→ Problem to work on:
Pick every line out of the entries below that holds the string "Hkeys", and report them.

→ Supplied entries:

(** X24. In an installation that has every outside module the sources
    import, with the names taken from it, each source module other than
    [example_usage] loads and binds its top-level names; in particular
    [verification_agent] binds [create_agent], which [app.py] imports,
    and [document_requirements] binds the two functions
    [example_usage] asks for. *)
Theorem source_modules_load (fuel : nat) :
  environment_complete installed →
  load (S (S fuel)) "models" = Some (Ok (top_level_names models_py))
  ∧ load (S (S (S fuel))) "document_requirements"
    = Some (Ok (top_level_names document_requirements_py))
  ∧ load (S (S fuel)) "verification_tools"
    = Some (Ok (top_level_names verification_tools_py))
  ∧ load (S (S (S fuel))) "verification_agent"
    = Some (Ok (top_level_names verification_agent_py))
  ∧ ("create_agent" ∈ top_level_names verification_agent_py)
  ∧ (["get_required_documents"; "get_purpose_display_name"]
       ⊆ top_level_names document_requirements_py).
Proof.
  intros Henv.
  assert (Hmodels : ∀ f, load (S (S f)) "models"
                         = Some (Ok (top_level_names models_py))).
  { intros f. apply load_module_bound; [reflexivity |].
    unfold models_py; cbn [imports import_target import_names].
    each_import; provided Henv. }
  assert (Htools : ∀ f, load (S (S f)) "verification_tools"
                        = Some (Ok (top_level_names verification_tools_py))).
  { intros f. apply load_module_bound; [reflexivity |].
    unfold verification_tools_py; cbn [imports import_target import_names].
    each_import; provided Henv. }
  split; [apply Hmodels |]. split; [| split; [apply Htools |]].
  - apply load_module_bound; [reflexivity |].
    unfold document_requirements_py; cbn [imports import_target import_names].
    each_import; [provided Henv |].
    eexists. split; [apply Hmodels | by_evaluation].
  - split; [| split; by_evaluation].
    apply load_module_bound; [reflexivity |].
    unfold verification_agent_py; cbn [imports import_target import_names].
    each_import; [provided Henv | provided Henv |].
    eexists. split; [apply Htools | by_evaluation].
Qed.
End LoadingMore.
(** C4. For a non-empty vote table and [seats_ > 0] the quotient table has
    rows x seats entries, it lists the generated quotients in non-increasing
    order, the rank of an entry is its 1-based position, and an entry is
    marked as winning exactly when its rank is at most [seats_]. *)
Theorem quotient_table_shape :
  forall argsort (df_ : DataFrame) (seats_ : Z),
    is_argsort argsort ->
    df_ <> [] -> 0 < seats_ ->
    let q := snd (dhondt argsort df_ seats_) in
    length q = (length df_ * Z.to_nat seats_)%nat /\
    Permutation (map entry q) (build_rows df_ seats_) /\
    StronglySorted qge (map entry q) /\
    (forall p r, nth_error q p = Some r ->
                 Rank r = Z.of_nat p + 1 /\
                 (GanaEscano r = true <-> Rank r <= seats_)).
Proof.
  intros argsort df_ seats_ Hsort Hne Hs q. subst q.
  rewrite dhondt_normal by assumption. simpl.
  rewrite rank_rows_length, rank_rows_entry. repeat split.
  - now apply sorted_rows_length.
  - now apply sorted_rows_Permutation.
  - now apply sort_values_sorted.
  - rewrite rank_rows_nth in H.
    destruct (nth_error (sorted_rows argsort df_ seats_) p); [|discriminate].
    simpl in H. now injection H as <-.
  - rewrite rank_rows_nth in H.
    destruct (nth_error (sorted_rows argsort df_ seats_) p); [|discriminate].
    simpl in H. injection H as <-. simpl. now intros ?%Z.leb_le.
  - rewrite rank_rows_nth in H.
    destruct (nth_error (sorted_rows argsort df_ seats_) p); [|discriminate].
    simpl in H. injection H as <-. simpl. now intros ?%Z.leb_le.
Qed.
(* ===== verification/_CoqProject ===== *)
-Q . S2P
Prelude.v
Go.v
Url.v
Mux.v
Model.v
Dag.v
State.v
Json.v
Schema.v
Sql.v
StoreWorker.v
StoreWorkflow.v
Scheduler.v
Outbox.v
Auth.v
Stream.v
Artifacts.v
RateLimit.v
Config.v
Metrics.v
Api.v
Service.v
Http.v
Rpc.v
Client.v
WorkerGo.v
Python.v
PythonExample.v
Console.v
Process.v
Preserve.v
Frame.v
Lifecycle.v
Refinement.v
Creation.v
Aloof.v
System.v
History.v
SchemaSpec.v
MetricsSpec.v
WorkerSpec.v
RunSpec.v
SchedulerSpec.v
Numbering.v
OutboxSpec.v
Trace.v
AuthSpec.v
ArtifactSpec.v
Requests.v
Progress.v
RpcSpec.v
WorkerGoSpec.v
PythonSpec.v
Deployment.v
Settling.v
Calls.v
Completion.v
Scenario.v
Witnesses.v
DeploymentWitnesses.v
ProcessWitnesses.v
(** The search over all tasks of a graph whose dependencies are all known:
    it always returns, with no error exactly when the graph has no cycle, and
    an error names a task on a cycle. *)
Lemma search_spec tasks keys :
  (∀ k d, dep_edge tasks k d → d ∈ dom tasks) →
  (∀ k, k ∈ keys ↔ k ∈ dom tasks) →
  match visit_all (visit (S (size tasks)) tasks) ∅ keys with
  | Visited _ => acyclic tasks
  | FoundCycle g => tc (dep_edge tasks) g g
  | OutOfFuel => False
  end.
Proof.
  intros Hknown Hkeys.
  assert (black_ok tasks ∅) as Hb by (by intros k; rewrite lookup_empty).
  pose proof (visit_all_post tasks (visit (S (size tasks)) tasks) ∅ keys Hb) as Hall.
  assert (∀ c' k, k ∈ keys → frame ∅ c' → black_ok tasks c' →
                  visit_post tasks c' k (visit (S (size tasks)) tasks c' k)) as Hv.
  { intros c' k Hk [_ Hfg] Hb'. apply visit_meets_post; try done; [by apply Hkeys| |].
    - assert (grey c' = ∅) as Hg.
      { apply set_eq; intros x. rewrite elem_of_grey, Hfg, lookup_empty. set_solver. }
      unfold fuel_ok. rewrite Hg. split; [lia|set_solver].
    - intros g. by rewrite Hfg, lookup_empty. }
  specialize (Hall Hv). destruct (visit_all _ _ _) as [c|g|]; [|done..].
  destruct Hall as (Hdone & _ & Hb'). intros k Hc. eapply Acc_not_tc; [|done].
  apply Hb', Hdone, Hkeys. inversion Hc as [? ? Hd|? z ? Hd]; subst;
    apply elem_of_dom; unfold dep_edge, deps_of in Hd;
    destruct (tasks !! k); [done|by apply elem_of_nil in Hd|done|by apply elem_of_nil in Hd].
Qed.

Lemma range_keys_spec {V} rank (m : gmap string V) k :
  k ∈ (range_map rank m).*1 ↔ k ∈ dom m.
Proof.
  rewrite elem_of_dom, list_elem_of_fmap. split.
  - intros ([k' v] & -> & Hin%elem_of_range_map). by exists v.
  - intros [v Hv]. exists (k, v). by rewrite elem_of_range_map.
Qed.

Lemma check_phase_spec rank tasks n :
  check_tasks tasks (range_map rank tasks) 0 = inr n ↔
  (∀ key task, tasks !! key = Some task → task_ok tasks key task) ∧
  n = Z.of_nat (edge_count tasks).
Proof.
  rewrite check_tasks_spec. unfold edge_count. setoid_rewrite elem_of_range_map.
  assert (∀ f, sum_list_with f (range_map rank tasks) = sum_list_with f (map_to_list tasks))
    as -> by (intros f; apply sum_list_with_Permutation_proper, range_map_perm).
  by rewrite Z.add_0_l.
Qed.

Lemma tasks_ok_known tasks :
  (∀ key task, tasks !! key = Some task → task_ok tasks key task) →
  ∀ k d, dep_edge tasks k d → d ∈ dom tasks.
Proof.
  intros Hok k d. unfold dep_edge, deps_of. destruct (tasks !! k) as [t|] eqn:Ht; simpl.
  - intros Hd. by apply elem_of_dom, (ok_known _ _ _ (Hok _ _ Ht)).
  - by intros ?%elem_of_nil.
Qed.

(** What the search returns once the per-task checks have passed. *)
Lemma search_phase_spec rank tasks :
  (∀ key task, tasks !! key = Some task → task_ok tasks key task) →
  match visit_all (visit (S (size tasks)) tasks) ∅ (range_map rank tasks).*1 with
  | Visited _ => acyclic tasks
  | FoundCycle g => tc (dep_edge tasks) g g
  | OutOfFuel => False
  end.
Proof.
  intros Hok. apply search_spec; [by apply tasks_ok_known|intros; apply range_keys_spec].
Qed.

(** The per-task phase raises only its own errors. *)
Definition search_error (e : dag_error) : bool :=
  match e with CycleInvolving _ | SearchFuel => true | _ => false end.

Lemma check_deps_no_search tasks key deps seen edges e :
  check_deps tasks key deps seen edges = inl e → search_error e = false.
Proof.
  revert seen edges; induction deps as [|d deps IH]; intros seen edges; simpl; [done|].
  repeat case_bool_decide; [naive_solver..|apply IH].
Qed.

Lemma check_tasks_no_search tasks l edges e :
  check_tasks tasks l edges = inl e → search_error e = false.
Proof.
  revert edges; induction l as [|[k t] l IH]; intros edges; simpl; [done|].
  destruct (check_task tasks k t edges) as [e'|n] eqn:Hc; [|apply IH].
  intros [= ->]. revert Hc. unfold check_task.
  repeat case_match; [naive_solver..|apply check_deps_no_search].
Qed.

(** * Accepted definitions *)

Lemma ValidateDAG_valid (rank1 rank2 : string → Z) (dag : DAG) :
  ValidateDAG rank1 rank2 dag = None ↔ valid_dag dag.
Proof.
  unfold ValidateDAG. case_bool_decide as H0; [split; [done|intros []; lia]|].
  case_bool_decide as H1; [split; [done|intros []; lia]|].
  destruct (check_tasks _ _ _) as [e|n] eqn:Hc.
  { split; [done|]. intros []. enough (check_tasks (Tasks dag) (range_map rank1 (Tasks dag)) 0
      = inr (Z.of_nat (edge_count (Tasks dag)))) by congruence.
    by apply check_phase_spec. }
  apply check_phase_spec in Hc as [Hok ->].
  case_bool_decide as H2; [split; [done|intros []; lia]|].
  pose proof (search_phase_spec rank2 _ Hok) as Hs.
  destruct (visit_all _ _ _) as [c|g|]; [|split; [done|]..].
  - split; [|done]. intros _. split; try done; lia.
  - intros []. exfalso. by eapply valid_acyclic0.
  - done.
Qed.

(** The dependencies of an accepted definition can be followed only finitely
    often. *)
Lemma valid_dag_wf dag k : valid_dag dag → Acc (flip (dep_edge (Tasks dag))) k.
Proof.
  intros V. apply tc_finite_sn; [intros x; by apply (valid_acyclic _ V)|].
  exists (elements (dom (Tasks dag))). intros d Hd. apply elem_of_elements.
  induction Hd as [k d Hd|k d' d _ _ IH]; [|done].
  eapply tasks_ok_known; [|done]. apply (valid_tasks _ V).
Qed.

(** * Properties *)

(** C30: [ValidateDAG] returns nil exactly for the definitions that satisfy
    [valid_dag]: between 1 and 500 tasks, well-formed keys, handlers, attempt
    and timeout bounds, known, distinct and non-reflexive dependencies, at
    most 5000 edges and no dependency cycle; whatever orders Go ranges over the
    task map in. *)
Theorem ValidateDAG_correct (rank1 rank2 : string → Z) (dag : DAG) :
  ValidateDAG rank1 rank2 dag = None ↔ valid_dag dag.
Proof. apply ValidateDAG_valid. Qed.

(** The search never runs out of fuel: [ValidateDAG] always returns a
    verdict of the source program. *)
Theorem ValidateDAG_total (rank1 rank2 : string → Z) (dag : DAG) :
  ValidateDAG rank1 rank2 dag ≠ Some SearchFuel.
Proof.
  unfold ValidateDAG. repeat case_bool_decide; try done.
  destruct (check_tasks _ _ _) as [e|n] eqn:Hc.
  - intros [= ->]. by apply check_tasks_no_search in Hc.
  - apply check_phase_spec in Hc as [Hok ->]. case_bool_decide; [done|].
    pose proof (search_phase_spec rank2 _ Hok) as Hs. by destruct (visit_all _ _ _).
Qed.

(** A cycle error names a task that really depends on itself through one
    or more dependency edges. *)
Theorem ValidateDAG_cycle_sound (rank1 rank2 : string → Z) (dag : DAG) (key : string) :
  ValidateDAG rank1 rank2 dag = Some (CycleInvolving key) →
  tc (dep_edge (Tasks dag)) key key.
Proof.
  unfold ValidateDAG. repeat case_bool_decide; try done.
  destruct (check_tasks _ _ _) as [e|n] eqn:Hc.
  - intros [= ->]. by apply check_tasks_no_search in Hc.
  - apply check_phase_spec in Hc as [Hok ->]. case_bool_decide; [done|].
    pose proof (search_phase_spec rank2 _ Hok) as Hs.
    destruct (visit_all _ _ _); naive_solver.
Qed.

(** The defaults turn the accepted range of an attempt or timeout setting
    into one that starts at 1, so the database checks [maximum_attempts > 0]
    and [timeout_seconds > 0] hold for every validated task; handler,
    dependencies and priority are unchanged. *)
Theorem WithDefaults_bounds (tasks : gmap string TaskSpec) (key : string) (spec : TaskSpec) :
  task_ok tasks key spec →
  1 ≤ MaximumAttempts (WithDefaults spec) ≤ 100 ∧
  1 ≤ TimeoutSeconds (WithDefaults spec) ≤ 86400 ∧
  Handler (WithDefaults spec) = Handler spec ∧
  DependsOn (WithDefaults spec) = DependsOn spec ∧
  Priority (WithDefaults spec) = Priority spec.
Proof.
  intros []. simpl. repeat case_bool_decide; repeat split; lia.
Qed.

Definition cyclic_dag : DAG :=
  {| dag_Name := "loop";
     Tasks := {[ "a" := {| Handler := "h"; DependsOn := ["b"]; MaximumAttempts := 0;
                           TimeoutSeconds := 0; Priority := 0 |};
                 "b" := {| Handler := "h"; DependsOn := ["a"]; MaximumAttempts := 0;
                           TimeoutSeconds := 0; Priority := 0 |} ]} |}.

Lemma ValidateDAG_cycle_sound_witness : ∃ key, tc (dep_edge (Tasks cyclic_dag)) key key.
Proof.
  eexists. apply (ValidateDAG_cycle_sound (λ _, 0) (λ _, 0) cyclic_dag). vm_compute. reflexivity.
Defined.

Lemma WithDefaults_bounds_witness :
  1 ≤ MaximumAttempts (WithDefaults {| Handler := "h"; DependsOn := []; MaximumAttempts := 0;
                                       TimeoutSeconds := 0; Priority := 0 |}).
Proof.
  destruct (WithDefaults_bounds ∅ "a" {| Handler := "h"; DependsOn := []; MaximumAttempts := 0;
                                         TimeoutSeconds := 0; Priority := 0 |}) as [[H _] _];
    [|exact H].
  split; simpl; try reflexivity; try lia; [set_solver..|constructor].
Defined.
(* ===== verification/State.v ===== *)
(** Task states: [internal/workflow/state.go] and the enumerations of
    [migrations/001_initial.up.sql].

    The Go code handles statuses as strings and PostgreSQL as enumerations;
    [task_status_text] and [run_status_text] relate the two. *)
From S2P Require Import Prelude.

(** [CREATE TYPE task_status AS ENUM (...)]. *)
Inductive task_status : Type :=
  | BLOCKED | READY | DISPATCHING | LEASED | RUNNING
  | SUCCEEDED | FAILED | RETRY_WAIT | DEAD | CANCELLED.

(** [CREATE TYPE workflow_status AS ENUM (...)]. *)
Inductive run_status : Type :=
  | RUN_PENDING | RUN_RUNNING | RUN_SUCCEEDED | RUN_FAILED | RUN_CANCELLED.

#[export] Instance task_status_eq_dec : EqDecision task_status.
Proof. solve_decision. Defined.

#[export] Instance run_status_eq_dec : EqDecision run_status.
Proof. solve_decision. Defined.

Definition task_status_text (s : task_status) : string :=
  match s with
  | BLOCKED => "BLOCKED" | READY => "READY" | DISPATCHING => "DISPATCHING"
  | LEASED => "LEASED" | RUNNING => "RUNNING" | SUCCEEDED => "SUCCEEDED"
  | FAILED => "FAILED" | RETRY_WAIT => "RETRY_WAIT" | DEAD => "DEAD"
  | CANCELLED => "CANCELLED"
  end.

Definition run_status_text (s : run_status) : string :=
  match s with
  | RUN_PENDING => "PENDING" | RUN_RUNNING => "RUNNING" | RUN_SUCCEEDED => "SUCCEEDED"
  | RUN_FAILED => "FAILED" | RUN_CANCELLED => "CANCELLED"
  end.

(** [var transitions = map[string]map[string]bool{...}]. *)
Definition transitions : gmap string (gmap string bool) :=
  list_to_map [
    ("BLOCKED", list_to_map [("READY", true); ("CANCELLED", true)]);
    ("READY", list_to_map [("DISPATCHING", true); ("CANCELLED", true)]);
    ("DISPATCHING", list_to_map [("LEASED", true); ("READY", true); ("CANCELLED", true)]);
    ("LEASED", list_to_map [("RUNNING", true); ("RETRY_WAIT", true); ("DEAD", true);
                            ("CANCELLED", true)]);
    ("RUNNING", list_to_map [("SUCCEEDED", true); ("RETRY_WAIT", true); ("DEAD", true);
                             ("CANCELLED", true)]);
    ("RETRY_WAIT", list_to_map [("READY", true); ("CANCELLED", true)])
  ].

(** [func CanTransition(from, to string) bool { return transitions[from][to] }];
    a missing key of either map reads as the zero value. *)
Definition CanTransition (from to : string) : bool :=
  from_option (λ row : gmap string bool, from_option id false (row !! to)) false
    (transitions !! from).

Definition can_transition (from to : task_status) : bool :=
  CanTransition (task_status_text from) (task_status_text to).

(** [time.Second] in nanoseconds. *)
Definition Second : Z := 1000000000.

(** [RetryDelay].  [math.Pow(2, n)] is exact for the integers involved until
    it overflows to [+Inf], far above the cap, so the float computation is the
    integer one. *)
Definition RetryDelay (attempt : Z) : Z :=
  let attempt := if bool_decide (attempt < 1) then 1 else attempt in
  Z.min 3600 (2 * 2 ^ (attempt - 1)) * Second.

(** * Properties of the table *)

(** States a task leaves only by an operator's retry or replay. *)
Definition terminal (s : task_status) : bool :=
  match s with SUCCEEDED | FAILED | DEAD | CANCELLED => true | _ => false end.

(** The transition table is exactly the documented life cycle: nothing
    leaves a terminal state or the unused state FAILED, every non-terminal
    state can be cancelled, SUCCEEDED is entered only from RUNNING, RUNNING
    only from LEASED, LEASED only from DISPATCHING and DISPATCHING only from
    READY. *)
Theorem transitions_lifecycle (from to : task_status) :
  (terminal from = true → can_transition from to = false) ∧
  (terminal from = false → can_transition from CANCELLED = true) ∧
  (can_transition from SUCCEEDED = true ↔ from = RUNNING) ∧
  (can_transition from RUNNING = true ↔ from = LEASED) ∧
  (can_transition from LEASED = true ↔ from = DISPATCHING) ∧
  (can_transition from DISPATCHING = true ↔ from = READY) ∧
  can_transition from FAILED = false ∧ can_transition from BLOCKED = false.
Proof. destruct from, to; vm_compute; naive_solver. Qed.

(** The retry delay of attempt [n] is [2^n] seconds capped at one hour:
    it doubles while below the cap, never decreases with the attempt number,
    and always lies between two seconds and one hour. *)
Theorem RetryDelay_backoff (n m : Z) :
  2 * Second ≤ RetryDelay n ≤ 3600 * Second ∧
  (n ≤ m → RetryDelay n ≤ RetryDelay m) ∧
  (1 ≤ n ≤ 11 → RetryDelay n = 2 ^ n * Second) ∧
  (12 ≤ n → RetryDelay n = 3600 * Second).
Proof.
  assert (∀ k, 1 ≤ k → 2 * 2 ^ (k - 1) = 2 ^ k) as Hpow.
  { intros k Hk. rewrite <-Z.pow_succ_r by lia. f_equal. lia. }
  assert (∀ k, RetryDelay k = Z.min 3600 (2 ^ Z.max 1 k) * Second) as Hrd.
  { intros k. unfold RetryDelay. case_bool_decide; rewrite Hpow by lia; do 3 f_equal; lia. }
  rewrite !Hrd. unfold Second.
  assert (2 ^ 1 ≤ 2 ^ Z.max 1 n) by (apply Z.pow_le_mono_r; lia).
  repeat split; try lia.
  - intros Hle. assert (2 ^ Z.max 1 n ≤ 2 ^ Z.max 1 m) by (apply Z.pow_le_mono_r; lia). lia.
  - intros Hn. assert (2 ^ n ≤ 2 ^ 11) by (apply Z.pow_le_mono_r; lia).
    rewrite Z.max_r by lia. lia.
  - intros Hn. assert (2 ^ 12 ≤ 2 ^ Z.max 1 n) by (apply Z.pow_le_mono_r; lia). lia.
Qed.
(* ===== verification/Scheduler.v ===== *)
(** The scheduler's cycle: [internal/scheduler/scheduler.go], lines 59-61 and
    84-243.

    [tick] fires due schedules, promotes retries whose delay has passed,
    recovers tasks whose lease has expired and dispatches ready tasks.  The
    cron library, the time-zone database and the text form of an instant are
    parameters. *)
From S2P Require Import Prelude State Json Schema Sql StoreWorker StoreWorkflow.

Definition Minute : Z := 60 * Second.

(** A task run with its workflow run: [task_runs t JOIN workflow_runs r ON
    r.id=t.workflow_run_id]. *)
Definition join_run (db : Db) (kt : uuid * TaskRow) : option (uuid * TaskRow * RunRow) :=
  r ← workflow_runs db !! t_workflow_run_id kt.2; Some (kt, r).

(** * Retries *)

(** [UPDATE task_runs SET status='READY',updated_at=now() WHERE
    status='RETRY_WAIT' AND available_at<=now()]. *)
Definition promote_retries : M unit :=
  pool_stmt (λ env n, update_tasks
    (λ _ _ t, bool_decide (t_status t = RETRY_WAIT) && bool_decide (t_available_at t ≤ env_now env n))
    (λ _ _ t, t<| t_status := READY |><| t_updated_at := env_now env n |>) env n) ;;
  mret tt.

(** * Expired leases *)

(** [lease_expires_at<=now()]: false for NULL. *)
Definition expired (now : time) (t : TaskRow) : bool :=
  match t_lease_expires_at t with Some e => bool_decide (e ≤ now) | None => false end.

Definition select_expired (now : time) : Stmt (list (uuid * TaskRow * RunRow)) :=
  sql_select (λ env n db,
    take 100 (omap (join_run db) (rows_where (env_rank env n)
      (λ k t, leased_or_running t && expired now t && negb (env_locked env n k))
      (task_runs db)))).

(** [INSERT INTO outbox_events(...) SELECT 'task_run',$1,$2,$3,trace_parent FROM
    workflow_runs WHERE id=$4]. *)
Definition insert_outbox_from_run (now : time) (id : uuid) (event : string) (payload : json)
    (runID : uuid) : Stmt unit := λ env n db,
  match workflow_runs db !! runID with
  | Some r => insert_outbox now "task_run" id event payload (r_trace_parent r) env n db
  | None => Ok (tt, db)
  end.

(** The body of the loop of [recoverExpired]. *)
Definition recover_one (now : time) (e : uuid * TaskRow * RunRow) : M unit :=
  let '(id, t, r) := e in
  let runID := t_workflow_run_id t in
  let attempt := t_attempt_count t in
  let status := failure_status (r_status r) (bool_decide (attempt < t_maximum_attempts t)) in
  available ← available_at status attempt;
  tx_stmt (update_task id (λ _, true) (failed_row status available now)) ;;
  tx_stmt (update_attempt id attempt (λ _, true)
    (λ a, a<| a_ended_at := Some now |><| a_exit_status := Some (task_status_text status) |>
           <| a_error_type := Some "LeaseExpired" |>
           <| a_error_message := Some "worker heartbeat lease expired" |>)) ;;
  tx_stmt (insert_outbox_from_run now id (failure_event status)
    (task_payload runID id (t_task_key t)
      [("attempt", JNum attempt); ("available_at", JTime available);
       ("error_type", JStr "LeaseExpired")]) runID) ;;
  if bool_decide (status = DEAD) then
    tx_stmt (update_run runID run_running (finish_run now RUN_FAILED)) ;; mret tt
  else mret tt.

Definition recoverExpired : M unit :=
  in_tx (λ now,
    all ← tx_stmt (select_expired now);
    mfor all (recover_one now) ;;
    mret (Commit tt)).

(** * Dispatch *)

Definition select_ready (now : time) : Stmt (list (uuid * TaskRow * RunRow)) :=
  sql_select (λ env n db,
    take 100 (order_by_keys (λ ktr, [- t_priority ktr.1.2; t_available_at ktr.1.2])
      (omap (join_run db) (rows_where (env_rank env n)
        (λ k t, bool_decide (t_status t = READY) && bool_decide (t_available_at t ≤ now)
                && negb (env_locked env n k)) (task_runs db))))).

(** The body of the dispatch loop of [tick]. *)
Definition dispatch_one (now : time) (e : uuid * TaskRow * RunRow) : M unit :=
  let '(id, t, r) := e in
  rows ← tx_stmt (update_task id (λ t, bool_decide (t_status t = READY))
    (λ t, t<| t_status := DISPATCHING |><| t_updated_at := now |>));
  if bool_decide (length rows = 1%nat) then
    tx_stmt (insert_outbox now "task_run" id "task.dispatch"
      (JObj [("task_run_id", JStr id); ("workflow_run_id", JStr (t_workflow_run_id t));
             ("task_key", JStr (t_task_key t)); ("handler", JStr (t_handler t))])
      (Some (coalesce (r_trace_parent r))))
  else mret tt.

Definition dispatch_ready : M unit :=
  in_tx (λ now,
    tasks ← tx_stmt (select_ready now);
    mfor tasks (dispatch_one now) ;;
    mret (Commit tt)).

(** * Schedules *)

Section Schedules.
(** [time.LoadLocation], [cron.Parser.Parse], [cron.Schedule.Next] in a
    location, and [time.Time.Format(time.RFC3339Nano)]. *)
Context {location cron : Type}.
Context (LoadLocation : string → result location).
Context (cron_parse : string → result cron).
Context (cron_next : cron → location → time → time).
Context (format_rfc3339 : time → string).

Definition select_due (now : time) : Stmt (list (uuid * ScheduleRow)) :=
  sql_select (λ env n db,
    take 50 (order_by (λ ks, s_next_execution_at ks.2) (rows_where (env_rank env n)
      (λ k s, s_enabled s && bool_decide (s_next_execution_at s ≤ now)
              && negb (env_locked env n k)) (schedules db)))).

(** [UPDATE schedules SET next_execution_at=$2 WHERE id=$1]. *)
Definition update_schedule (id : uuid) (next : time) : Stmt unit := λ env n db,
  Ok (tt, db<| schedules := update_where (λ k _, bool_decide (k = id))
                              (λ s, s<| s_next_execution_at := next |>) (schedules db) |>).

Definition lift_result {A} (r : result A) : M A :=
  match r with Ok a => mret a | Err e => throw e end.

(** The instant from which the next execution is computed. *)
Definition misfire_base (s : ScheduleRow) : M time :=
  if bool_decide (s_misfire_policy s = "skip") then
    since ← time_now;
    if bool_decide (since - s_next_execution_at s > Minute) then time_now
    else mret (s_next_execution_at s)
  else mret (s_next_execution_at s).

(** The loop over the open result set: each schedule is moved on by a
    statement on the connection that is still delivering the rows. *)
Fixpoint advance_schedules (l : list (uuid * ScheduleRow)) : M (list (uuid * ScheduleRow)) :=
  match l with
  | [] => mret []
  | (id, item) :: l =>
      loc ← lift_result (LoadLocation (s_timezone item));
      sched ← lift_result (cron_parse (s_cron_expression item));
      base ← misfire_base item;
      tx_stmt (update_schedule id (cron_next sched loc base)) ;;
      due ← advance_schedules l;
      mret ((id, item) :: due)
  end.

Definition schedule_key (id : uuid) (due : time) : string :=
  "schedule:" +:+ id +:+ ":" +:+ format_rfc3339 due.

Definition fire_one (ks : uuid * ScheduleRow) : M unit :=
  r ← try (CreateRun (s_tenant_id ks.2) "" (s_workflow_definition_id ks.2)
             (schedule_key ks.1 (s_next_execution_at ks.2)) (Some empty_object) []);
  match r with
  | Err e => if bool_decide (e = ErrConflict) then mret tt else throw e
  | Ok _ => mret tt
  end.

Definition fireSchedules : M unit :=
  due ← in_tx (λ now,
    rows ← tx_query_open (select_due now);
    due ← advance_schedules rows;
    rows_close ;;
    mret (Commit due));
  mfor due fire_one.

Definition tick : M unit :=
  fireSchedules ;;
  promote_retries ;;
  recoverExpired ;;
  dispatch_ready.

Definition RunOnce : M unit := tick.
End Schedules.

→ Response:
  intros Hknown Hkeys.
  { intros c' k Hk [_ Hfg] Hb'. apply visit_meets_post; try done; [by apply Hkeys| |].
  apply Hb', Hdone, Hkeys. inversion Hc as [? ? Hd|? z ? Hd]; subst;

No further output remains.